Subsequently, the district court noted that its initial decision was to prohibit the
State from introducing the CD into evidence, but after further consideration
decided to “reverse myself,” taking into consideration the fact that the State had
attempted to provide defense counsel with the CD and defense counsel,
unfortunately, refused to take advantage of the State’s offer.
In the instant case, defense counsel knew the defendant provided a statement
to Detective Sentino, having timely received a copy of Detective Sentino’s police
report. Knowing that the statement was provided to a law enforcement official, the
fact that it was audio and video recorded should not have come as a surprise.
Further, the State did not attempt to conceal the recorded statement, informing that
it was located in “central evidence and property,” available for defense counsel’s
review. Finally, the State attempted to provide defense counsel with the recorded
statement, but defense counsel was not interested. Instead, defense counsel waited
until Detective Sentino was called upon to offer testimony and then, when the CD
was offered into evidence, moved for a mistrial. If defense counsel had taken the
State up on its offer and advised the district court of his receipt of the CD that
morning, the district court could have fashioned a remedy for the late disclosure in
the form of a half-day continuance of trial. Nonetheless, despite the lack of a
20 continuance, the defendant was not actually prejudiced by the untimely disclosure
given that K.M., whose rape at the hands of defendant was the subject matter of the
recorded statement, offered testimony at trial as did defendant himself. Jurors
were well aware, without the recorded statement, that the defendant, in the past,
had been accused of rape not once, but twice. Further, Detective Sentino offered
testimony, without objection, that the defendant had explained that he had been
accused of rape in the past. Thus, the claim that the defendant was unduly
prejudiced by the late disclosure of the audio and video recorded statement and by
its admission into evidence, is without merit.
Assignment of Error 4
Finally, the defendant argues that even if this court finds that the district
court acted appropriately in denying relief with regard to the above-stated
assignments of error, “the amount and significance of the errors taken as a whole,
resulted in the deprivation of due process for the defendant….”

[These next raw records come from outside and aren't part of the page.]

(* ===== verification/Debounce.v ===== *)
(** * internal/publisher/debounce.go: the leading-edge debouncer

    [Trigger] is the method of [leadingDebouncer] with the two clock readings
    it makes as arguments and the effect it asks for ([go fire()], or
    [afterFunc(delay, ...)]) as a value; [timerBody] is the function the timer
    runs before it fires. [dstep] is the state machine the debouncer, its
    timers and the clock form; the theorems are its rate limit and that each
    trigger is followed by a fire or has a timer waiting. *)

From S2P Require Import Prelude.

Module Debounce.

Record leadingDebouncer := MkDebouncer {
  lastFired : gmap string Z;
  pending : gset string
}.

Definition newLeadingDebouncer : leadingDebouncer := MkDebouncer ∅ ∅.

Inductive effect : Type :=
| Nothing
| GoFire
| AfterFunc (delay : Z).

(** [now1] is the reading used for [elapsed], [now2] the one stored. *)
Definition Trigger (d : leadingDebouncer) (key : string) (floor now1 now2 : Z) :
    leadingDebouncer * effect :=
  if decide (key ∈ pending d) then (d, Nothing)
  else
    let elapsed := timeSub now1 (default zeroTime (lastFired d !! key)) in
    if floor <=? elapsed then
      (MkDebouncer (<[key := now2]> (lastFired d)) (pending d), GoFire)
    else
      (MkDebouncer (lastFired d) ({[key]} ∪ pending d), AfterFunc (floor - elapsed)).

Definition timerBody (d : leadingDebouncer) (key : string) (now : Z) : leadingDebouncer :=
  MkDebouncer (<[key := now]> (lastFired d)) (pending d ∖ {[key]}).

(** ** The state machine *)

Record dsys := MkDsys {
  clock : Z;
  deb : leadingDebouncer;
  timers : list (string * Z);   (* key, instant the timer is due *)
  fires : list (string * Z);    (* key, instant, newest first *)
  trigs : list (string * Z)     (* calls of Trigger, newest first *)
}.

Definition dinit (now : Z) : dsys := MkDsys now newLeadingDebouncer [] [] [].

(** What one call of [Trigger] between the clock readings [now1] and [now2] does
    to the system. *)
Definition trigger_sys (s : dsys) (key : string) (floor now1 now2 : Z) : dsys :=
  match Trigger (deb s) key floor now1 now2 with
  | (d, Nothing) => MkDsys now2 d (timers s) (fires s) ((key, now1) :: trigs s)
  | (d, GoFire) => MkDsys now2 d (timers s) ((key, now2) :: fires s) ((key, now1) :: trigs s)
  | (d, AfterFunc delay) =>
      MkDsys now2 d ((key, now2 + delay) :: timers s) (fires s) ((key, now1) :: trigs s)
  end.

(** A timer never runs before it is due; it may run later. *)
Inductive dstep (floor : Z) : dsys -> dsys -> Prop :=
| dstep_trigger s key now1 now2 :
    clock s <= now1 <= now2 -> dstep floor s (trigger_sys s key floor now1 now2)
| dstep_timer s pre key due post now :
    timers s = pre ++ (key, due) :: post -> clock s <= now -> due <= now ->
    dstep floor s (MkDsys now (timerBody (deb s) key now) (pre ++ post)
                     ((key, now) :: fires s) (trigs s)).

(** ** Invariant *)

(** Instants at which [key] fired, newest first. *)
Definition firesOf (key : string) (l : list (string * Z)) : list Z :=
  (filter (fun e => e.1 = key) l).*2.

(** Consecutive instants are at least [floor] apart. *)
Fixpoint spaced (floor : Z) (l : list Z) : Prop :=
  match l with
  | t2 :: ((t1 :: _) as rest) => t1 + floor <= t2 /\ spaced floor rest
  | _ => True
  end.

Record dinv (floor : Z) (s : dsys) : Prop := {
  dinv_clock : 0 <= clock s;
  dinv_last : forall key, lastFired (deb s) !! key = head (firesOf key (fires s));
  dinv_past : forall key t, lastFired (deb s) !! key = Some t -> t <= clock s;
  dinv_spaced : forall key, spaced floor (firesOf key (fires s));
  dinv_pending : forall key, key ∈ pending (deb s) <-> key ∈ (timers s).*1;
  dinv_nodup : NoDup (timers s).*1;
  dinv_due : forall key due, (key, due) ∈ timers s ->
      exists t, lastFired (deb s) !! key = Some t /\ t + floor <= due <= clock s + floor;
  dinv_covered : forall key t, (key, t) ∈ trigs s ->
      key ∈ pending (deb s) \/ exists t', (key, t') ∈ fires s /\ t <= t';
  dinv_trigs : forall key t, (key, t) ∈ trigs s -> t <= clock s
}.
(** ** Properties *)

(** C10: whatever statements the processes ran, and in whatever order, the
    allocations of a list are exactly the indices of its consumed cursor
    positions: each is inside the list, their number is the cursor, and the
    cursor never passes the size. *)
Theorem allocations_match_cursor (db : pg) (id : string) (r : list_row) :
  rtc pg_step pgEmpty db -> lists db !! id = Some r ->
  Z.of_nat (size (allocationsOf id db)) = r_cursor r /\ r_cursor r <= Z.max 0 (r_size r) /\
  (forall k, is_Some (allocations db !! (id, k)) <->
     exists c, 0 <= c < r_cursor r /\ cursorIndex r c k) /\
  (forall k, is_Some (allocations db !! (id, k)) -> 0 <= k < r_size r).
Proof.
  intros Hreach Hr. pose proof (steps_inv _ _ pg_inv_empty Hreach) as Hinv.
  pose proof (inv_rows db Hinv id r Hr) as Hok.
  assert (Hiff := fun k => allocated_iff db id r k Hinv Hr). split_and!.
  - by apply allocationsOf_size.
  - destruct Hok. lia.
  - done.
  - intros k (c & Hc & Hk)%Hiff. by apply (cursorIndex_range id r c k).
Qed.

Lemma allocations_match_cursor_witness :
  let db := execAll exampleHistory pgEmpty in
  exists r, lists db !! "s1.ab" = Some r /\ r_cursor r = 2 /\
    Z.of_nat (size (allocationsOf "s1.ab" db)) = r_cursor r.
Proof.
  eexists. split_and!; [vm_compute; reflexivity|vm_compute; reflexivity|].
  apply (allocations_match_cursor (execAll exampleHistory pgEmpty) "s1.ab" _
           (history_steps _ _ exampleHistory_ok)).
  vm_compute. reflexivity.
Defined.

(** The transaction on reachable tables: the unique-key conflict and the
    conversions to [bigint] never get in the way. *)
Lemma sqlReserve_reachable db id issuer shard exp now r a :
  pg_inv db -> lists db !! id = Some r -> rowAllocator r = Ok a ->
  sqlReserve id issuer shard exp (Allocator.Index a) now db =
    if isState ACTIVE r && (r_cursor r <? r_size r) then
      match Allocator.Index a (r_cursor r) with
      | Ok idx =>
          if usageCount issuer shard db <? maxInt64 then
            (Ok idx,
             MkPg (<[id := setMaxExp
                      (setCursor r (r_cursor r + 1)
                         (if r_cursor r + 1 =? r_size r then FROZEN else ACTIVE))
                      (greatest (r_max_exp r) exp)]> (lists db))
               (<[(id, idx) := MkAllocRow issuer exp now]> (allocations db))
               (<[(issuer, shard) := MkUsageRow (usageCount issuer shard db + 1) now]> (issuer_usage db))
               (issuer_shard db))
          else (Err (ErrMsg "bigint out of range"), db)
      | Err e => (Err e, db)
      end
    else (Err ErrListFull, db).
Proof.
  intros Hinv Hr Ha. pose proof (inv_rows db Hinv id r Hr) as Hok.
  unfold sqlReserve. rewrite Hr, andb_comm.
  destruct (isState ACTIVE r) eqn:Hs; simpl; [|done].
  destruct (Z.ltb_spec (r_cursor r) (r_size r)) as [Hlt|]; [|done].
  assert (0 <= r_cursor r /\ r_size r < 2 ^ 64) as Hb
    by (destruct Hok; unfold maxInt64 in *; lia).
  rewrite u64_small by lia.
  destruct (Allocator.Index a (r_cursor r)) as [idx|e] eqn:Hi; [|done].
  assert (cursorIndex r (r_cursor r) idx) as Hci by (exists a; split; assumption).
  destruct (cursorIndex_range_at id r (r_cursor r) idx Hok ltac:(lia) Hci) as [Hrange Hi64].
  rewrite Hi64. destruct (allocations db !! (id, idx)) eqn:Hal.
  - destruct (proj1 (allocated_iff db id r idx Hinv Hr)) as (c & Hc & Hk); [by eexists|].
    pose proof (cursorIndex_inj id r c (r_cursor r) idx Hok ltac:(lia) ltac:(lia) ltac:(lia) Hk Hci).
    lia.
  - apply isState_true in Hs. rewrite Hs.
    replace (r_size r <=? r_cursor r + 1) with (r_cursor r + 1 =? r_size r) by (apply bool_eq_iff; lia).
    unfold usageFull, usageCount, bumpUsage.
    destruct (issuer_usage db !! (issuer, shard)) as [u|]; [cbn [from_option]|done].
    rewrite Z.leb_antisym. by destruct (us_index_count u <? maxInt64).
Qed.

La. Code Crim. Proc. art. 841(A) provides:
An irregularity or error cannot be availed of after verdict unless it was objected to at the time of occurrence. A bill of exceptions to rulings or orders is unnecessary. It is sufficient that a party, at the time the ruling or order of the court is made or sought, makes known to the court the action which he desires the court to take, or of his objections to the action of the court, and the grounds therefor.
Pursuant to Article 841(A), this Court does not consider an assignment of
error raised for the first time on appeal. State v. Hill, 2016-0123, p. 10 (La. App. 4
Cir. 6/1/16), 194 So. 3d 1262, 1268.
21 A review of the trial transcript reflects that defendant never moved for a
mistrial or lodged any objection based upon the cumulative effect of the above-
delineated errors. Further, it is well-settled that the cumulative effect of alleged
errors complained of by a defendant on appeal, none of which constitutes
reversible error individually, neither warrants reversal of a conviction or sentence,
nor does it deprive a defendant of his right to a fair trial. State v. Wells, 2014-0612
(La. App. 4 Cir. 9/14/16), 203 So. 3d 233, 307, writ denied, 2016-1939 (La.
9/6/17), 224 So. 3d 988. This assignment of error is without merit.
Conclusion
After review of the record in light of the applicable law and arguments of the
parties, the district court judgment is affirmed.